Top of DATASET RECORDS

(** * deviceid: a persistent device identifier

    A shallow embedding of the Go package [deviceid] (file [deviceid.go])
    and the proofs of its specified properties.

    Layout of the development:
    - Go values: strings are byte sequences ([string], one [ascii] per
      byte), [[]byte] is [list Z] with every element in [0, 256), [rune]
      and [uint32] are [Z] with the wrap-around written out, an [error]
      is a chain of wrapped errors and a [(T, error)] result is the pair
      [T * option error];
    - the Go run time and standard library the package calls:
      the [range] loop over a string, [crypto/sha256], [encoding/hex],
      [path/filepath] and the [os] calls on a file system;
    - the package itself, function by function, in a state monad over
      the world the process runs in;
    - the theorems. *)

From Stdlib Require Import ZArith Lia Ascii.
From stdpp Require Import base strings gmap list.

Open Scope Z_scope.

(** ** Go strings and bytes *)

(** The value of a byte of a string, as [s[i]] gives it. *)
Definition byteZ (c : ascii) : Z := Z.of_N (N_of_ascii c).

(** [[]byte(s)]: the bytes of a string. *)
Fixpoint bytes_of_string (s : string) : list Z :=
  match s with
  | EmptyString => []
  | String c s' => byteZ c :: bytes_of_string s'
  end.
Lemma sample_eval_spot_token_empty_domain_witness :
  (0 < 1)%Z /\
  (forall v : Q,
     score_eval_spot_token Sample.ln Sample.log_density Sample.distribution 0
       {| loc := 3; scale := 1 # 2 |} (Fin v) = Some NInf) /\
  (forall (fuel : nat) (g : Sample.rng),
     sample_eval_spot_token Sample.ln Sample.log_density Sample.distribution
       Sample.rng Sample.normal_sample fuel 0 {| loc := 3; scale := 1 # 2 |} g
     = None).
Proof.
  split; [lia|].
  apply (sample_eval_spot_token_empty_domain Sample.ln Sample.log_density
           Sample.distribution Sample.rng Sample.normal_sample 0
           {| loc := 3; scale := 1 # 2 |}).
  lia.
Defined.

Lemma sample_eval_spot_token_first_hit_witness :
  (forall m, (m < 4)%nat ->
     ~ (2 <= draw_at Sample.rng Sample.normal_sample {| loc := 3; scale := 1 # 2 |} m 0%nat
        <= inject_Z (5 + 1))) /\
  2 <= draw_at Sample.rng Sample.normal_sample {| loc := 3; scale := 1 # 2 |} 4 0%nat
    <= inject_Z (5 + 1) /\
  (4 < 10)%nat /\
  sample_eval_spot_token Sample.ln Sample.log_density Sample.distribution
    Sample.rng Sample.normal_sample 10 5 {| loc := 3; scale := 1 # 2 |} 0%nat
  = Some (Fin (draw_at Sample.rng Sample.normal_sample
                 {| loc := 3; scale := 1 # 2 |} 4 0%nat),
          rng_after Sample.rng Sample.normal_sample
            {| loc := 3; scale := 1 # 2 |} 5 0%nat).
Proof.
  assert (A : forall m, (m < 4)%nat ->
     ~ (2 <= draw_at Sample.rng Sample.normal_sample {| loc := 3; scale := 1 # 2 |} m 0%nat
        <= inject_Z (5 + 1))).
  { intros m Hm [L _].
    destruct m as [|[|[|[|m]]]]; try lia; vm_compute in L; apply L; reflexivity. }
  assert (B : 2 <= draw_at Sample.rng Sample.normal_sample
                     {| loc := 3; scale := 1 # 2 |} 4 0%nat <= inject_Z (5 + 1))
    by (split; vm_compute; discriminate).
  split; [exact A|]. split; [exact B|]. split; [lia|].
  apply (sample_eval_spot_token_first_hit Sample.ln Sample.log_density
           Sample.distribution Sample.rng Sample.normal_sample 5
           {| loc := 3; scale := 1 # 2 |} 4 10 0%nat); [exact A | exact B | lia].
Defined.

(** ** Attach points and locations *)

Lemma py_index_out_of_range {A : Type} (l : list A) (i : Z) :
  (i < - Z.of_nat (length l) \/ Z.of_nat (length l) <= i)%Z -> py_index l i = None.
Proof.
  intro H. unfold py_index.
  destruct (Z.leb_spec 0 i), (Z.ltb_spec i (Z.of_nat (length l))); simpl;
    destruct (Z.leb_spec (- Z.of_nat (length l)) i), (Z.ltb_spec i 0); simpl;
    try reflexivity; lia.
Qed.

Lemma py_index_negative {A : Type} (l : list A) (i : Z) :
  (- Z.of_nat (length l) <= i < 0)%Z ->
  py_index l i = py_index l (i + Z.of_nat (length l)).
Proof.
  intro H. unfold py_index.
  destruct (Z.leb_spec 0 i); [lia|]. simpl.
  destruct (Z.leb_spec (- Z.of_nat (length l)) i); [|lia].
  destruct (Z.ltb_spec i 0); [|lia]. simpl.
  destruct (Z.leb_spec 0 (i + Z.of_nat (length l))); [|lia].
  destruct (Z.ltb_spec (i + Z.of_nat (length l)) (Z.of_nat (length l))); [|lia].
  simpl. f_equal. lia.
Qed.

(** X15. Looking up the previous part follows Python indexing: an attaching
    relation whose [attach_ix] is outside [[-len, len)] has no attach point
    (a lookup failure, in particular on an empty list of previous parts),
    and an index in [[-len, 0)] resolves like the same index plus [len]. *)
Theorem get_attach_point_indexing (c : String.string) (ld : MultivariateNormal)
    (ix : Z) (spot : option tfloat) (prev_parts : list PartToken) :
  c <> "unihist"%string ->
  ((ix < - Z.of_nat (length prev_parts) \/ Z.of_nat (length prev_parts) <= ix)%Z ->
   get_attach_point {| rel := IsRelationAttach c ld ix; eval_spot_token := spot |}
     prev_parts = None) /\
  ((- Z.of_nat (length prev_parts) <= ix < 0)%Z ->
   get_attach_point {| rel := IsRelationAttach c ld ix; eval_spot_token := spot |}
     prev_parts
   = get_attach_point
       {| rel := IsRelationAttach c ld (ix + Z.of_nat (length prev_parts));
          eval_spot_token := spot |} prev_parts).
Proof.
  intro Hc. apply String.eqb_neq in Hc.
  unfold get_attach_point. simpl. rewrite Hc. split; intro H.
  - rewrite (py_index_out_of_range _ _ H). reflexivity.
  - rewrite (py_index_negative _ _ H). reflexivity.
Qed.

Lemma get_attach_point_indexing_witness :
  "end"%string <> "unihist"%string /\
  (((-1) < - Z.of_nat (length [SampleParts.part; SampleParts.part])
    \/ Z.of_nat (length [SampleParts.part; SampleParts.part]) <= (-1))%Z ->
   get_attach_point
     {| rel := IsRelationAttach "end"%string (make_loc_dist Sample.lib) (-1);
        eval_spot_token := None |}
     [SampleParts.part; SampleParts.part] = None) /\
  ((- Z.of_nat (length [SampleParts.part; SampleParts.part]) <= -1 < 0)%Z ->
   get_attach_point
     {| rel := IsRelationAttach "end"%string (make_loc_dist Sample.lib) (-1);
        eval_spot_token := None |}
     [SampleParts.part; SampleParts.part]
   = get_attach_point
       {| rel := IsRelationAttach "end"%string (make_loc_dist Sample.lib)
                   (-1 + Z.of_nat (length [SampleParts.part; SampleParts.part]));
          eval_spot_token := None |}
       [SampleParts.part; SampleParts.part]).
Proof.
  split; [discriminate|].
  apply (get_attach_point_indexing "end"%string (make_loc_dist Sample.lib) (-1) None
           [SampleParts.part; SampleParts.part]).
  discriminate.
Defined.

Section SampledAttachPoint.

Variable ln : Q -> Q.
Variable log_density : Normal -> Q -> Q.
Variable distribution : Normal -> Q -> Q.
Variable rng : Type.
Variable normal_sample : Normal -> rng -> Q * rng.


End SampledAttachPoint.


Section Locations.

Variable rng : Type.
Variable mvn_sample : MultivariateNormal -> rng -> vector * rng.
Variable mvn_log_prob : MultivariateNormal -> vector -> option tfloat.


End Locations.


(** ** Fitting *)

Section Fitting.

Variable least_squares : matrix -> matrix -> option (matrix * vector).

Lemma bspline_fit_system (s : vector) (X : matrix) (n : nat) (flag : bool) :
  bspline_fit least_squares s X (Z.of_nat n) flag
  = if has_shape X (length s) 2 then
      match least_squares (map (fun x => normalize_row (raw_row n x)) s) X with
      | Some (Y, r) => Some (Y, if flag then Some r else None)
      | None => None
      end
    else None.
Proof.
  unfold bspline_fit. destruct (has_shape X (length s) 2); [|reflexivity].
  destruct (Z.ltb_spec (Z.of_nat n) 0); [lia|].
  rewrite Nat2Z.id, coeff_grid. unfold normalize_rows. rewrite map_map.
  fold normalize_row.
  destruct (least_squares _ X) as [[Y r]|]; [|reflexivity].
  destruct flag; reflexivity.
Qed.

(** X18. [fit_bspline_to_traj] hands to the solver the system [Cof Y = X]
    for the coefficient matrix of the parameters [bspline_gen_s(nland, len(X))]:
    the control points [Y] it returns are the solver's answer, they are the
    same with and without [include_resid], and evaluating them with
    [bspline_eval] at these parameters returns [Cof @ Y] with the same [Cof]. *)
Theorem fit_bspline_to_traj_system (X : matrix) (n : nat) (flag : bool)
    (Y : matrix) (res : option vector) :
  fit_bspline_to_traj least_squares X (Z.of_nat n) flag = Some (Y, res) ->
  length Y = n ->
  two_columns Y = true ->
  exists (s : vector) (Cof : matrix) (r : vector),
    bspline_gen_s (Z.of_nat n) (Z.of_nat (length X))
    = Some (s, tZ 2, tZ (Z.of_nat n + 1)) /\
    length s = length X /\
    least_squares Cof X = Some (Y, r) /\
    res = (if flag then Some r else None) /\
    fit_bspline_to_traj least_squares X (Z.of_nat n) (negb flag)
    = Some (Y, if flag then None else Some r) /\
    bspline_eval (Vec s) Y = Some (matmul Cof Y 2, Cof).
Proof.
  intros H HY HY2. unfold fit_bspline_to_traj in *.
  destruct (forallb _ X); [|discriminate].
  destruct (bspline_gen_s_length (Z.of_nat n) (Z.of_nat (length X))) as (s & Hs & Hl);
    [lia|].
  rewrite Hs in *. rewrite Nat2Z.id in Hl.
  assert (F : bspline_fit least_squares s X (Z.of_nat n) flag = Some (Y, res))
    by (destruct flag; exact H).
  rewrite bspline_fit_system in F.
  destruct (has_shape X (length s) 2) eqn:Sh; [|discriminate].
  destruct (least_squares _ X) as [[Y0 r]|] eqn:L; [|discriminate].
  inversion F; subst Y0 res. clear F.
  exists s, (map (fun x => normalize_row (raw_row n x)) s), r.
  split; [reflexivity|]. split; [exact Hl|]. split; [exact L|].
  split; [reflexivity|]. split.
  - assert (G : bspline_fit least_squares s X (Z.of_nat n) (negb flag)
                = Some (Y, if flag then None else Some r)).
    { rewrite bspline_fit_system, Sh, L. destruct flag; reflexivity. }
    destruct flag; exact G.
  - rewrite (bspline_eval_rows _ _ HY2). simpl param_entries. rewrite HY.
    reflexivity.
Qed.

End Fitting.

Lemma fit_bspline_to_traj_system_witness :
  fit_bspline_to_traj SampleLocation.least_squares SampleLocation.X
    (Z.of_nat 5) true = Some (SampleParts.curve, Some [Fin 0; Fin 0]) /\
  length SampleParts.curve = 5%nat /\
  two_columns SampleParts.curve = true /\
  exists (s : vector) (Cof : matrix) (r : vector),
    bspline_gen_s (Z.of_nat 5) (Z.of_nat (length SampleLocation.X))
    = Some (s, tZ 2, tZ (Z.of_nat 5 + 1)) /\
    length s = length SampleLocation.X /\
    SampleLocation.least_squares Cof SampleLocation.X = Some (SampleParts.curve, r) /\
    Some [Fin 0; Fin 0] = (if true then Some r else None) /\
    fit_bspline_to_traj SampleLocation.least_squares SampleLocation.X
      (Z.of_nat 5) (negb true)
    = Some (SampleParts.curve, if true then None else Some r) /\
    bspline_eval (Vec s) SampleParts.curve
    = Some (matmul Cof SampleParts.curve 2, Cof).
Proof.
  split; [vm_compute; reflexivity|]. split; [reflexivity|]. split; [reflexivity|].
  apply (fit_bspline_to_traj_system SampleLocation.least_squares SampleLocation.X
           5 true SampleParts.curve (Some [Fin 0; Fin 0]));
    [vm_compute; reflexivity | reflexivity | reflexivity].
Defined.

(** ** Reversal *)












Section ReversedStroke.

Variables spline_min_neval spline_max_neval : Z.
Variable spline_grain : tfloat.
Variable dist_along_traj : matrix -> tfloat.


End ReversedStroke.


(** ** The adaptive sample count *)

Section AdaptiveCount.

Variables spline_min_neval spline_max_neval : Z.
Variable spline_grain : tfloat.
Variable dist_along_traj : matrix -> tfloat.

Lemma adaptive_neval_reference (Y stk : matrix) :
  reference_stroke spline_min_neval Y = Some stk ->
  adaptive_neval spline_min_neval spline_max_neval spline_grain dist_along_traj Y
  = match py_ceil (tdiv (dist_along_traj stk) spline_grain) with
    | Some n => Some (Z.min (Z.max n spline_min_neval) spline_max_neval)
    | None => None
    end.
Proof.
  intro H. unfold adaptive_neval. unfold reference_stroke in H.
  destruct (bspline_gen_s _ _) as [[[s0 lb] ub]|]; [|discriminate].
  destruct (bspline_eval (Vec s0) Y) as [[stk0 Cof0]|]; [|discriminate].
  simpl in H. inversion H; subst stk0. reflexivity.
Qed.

Bottom of DATASET RECORDS

**AIM OF THE EXERCISE**
Could you work out how many lines above contain the string "subst"? Answer with the number only.

**YOUR SOLUTION**
2